Provided data:

(* ===== verification/AgentGraphHistory.v ===== *)
(** * AgentGraphHistory: what an address's past says of its next incident
    (crates/agent/src/kg_decide_features.rs, kg_fp_suppression.rs, with
    apply_kg_decide_modifier of incident_decision_eval.rs and
    try_kg_fp_suppression of process/incidents.rs)

    The graph of AgentGraph.v remembers the incidents of an address and what
    became of them.  Two gates use it: one moves the confidence of a decision, the
    other dismisses an incident on intake.  Each can be off, only write what it
    would do into a log (shadow), or act.  The log files and the profiles of
    attackers are effects and arguments; a poisoned lock of the graph is [None].

    Proved here: neither gate works against a critical incident, an incident is
    dismissed exactly under the stated conditions, and every incident counts
    itself, since it is in the graph before it is judged: the strongest of the
    benign bands is out of reach. *)

From Stdlib Require Import ZArith Lia Ascii String SpecFloat.
From stdpp Require Import prelude strings gmap list sorting.
From S2P Require Import Prelude Text Json Floats Net CoreTypes CoreAudit StoreDecisions AgentCooldown AgentGate AgentSafelist AgentSafeguards AgentContextGate.
From S2P Require Import AgentDecisions AgentGraph AgentGraphTriggers AgentGraphIngest.

Local Open Scope string_scope.
Local Open Scope list_scope.
Local Open Scope Z_scope.

(** ** Features *)

Inductive GateMode := MOff | MShadow | MEnforce.

Definition parse_mode (s : string) : GateMode :=
  let s := to_ascii_lowercase (trim s) in
  if String.eqb s "enforce" then MEnforce else if String.eqb s "shadow" then MShadow else MOff.

Record KgDecideFeatures := {
  prior_incidents_24h : Z;
  benign_history_score : spec_float;
  related_campaigns : Z;
  cluster_size : Z;
  risk_score : Z;
  first_seen_age_days : Z;
}.

(** A [u32] counter of the elements that satisfy [p]. *)
Definition count32 {A} (p : A -> bool) (l : list A) : Z := foldl (fun n x => if p x then saturating_add 32 n 1 else n) 0 l.

Definition num_days (d : Z) : Z := Z.quot (num_seconds d) 86400.
Definition age_days (now since : Z) : Z := wrap 32 (Z.max 0 (num_days (now - since))).

(** The incidents at the other end of the edges to [id]. *)
Definition incidents_of (kg : KnowledgeGraph) (id : Z) : list IncidentNode :=
  omap (fun e => if bool_decide (ed_relation e = TriggeredBy)
                 then match kg_nodes kg !! ed_from e with Some (NIncident i) => Some i | _ => None end else None) (incoming_edges kg id).

Definition eq_ignore_ascii_case (a b : string) : bool := String.eqb (to_ascii_lowercase a) (to_ascii_lowercase b).

Definition benign_class (i : IncidentNode) : bool :=
  let sev := to_ascii_lowercase (inn_severity i) in
  let dismissed := match inn_decision i with Some d => eq_ignore_ascii_case d "dismiss" | None => false end in
  inn_false_positive i || dismissed || String.eqb sev "low" || String.eqb sev "info".

Definition half : spec_float := f32_lit 5 10.

Definition extract_features_for_ip (kg : KnowledgeGraph) (ip : string) (now : Z) : option KgDecideFeatures :=
  ip_id ← find_by_ip kg ip;
  match kg_nodes kg !! ip_id with
  | Some (NIp n) =>
      let incidents := incidents_of kg ip_id in
      let recent i := now - days 7 <=? inn_ts i in
      let benign_count := count32 (fun i => recent i && benign_class i) incidents in
      let malicious_count := count32 (fun i => recent i && negb (benign_class i)) incidents in
      let total_7d := saturating_add 32 benign_count malicious_count in
      Some {| prior_incidents_24h := count32 (fun i => now - hours 24 <=? inn_ts i) incidents;
              benign_history_score := if total_7d =? 0 then half else f32_div (f32_of_Z benign_count) (f32_of_Z total_7d);
              related_campaigns := wrap 32 (Z.of_nat (length (retain (fun e => bool_decide (ed_relation e = MemberOf)) (outgoing_edges kg ip_id))));
              cluster_size := wrap 32 (Z.of_nat (size (list_to_set (C := gset Z) ((ed_to <$> outgoing_edges kg ip_id) ++ (ed_from <$> incoming_edges kg ip_id)))));
              risk_score := ipn_risk_score n;
              first_seen_age_days := age_days now (ipn_first_seen n) |}
  | _ => None
  end.

Definition extract_features (kg : KnowledgeGraph) (incident : Incident) (now : Z) : option KgDecideFeatures :=
  ip ← first_ip incident; extract_features_for_ip kg ip now.

(** The incidents of the day whose detector is not one of [excluded]. *)
Definition incidents_24h_excluding_detectors (kg : KnowledgeGraph) (ip : string) (excluded : list string) (now : Z) : Z :=
  match find_by_ip kg ip with
  | None => 0
  | Some ip_id => count32 (fun i => (now - hours 24 <=? inn_ts i) && negb (mem_str (first_piece ":" (inn_incident_id i)) excluded)) (incidents_of kg ip_id)
  end.

(** ** The modifier of the confidence *)

Definition BENIGN_STRONG : string := "long-tenure benign entity (history>=0.90, risk<20, age>=7d, no recent activity)".
Definition BENIGN_MODERATE : string := "moderately benign (history>=0.75, risk<40, age>=7d)".
Definition CAMPAIGN : string := "campaign-cluster member with low benign history".
Definition REPEAT_RISK : string := "high-reputation-risk repeat offender (risk>80, prior_24h>5)".
Definition NO_SIGNAL : string := "no actionable signal".

Definition compute_modifier (f : KgDecideFeatures) : spec_float * string :=
  if f_geb (benign_history_score f) (f32_lit 90 100) && (risk_score f <? 20) && (7 <=? first_seen_age_days f) && (prior_incidents_24h f =? 0)
  then (f32_lit (-30) 100, BENIGN_STRONG)
  else if f_geb (benign_history_score f) (f32_lit 75 100) && (risk_score f <? 40) && (7 <=? first_seen_age_days f)
  then (f32_lit (-10) 100, BENIGN_MODERATE)
  else if f_ltb (benign_history_score f) (f32_lit 30 100) && (0 <? related_campaigns f) then (f32_lit 20 100, CAMPAIGN)
  else if (80 <? risk_score f) && (5 <? prior_incidents_24h f) then (f32_lit 15 100, REPEAT_RISK)
  else (S754_zero false, NO_SIGNAL).

Definition apply_critical_floor (modifier : spec_float) (severity : Severity) : spec_float :=
  if bool_decide (severity = Critical) then f_max modifier (S754_zero false) else modifier.

Definition merge_persisted_profile (f : KgDecideFeatures) (profile_first_seen profile_risk_score now : Z) : KgDecideFeatures :=
  {| prior_incidents_24h := prior_incidents_24h f; benign_history_score := benign_history_score f; related_campaigns := related_campaigns f;
     cluster_size := cluster_size f; risk_score := Z.max (risk_score f) profile_risk_score;
     first_seen_age_days := Z.max (first_seen_age_days f) (age_days now profile_first_seen) |}.

Definition would_change_action (real_conf new_conf : spec_float) : bool :=
  negb (Bool.eqb (f_geb real_conf (f32_lit 85 100)) (f_geb new_conf (f32_lit 85 100))).

(** One line of the log of what would have been done. *)
Record DecideLog := {
  dl_incident_id : string; dl_real_action : AiAction; dl_real_confidence : spec_float; dl_modifier_raw : spec_float;
  dl_modifier_after_floor : spec_float; dl_new_confidence : spec_float; dl_would_change : bool; dl_features : KgDecideFeatures;
  dl_reason : string }.

Definition with_confidence (d : AiDecision) (confidence : spec_float) (reason : string) : AiDecision :=
  {| dc_action := dc_action d; dc_confidence := confidence; dc_auto_execute := dc_auto_execute d; dc_reason := reason;
     dc_alternatives := dc_alternatives d; dc_estimated_threat := dc_estimated_threat d |}.

(** [{:+.2}]. *)
Definition show_signed (f : spec_float) : string := if f_ltb f (S754_zero false) then show_fixed 2 f else "+" +:+ show_fixed 2 f.

Definition adjusted_reason (d : AiDecision) (f : KgDecideFeatures) (modifier : spec_float) : string :=
  dc_reason d +:+ " [kg: benign=" +:+ show_fixed 2 (benign_history_score f) +:+ ", risk=" +:+ show (risk_score f) +:+ ", age=" +:+
  show (first_seen_age_days f) +:+ "d, modifier=" +:+ show_signed modifier +:+ "]".

(** The profile of an attacker, as far as it is read: when it was first seen, and
    its risk. *)
Definition Profiles : Type := gmap string (Z * Z).

Definition features_with_profile (kg : KnowledgeGraph) (profiles : Profiles) (incident : Incident) (now : Z) : option KgDecideFeatures :=
  f ← extract_features kg incident now;
  Some match first_ip incident ≫= fun ip => profiles !! ip with
       | Some (first_seen, risk) => merge_persisted_profile f first_seen risk now
       | None => f
       end.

Description of the task: Your task is to reproduce exactly the lines that begin with the one containing "dc_reason d +:+" and continue to the end of the data, both ends included.

Exercise answer:
  dc_reason d +:+ " [kg: benign=" +:+ show_fixed 2 (benign_history_score f) +:+ ", risk=" +:+ show (risk_score f) +:+ ", age=" +:+
  show (first_seen_age_days f) +:+ "d, modifier=" +:+ show_signed modifier +:+ "]".

(** The profile of an attacker, as far as it is read: when it was first seen, and
    its risk. *)
Definition Profiles : Type := gmap string (Z * Z).

Definition features_with_profile (kg : KnowledgeGraph) (profiles : Profiles) (incident : Incident) (now : Z) : option KgDecideFeatures :=
  f ← extract_features kg incident now;
  Some match first_ip incident ≫= fun ip => profiles !! ip with
       | Some (first_seen, risk) => merge_persisted_profile f first_seen risk now
       | None => f
       end.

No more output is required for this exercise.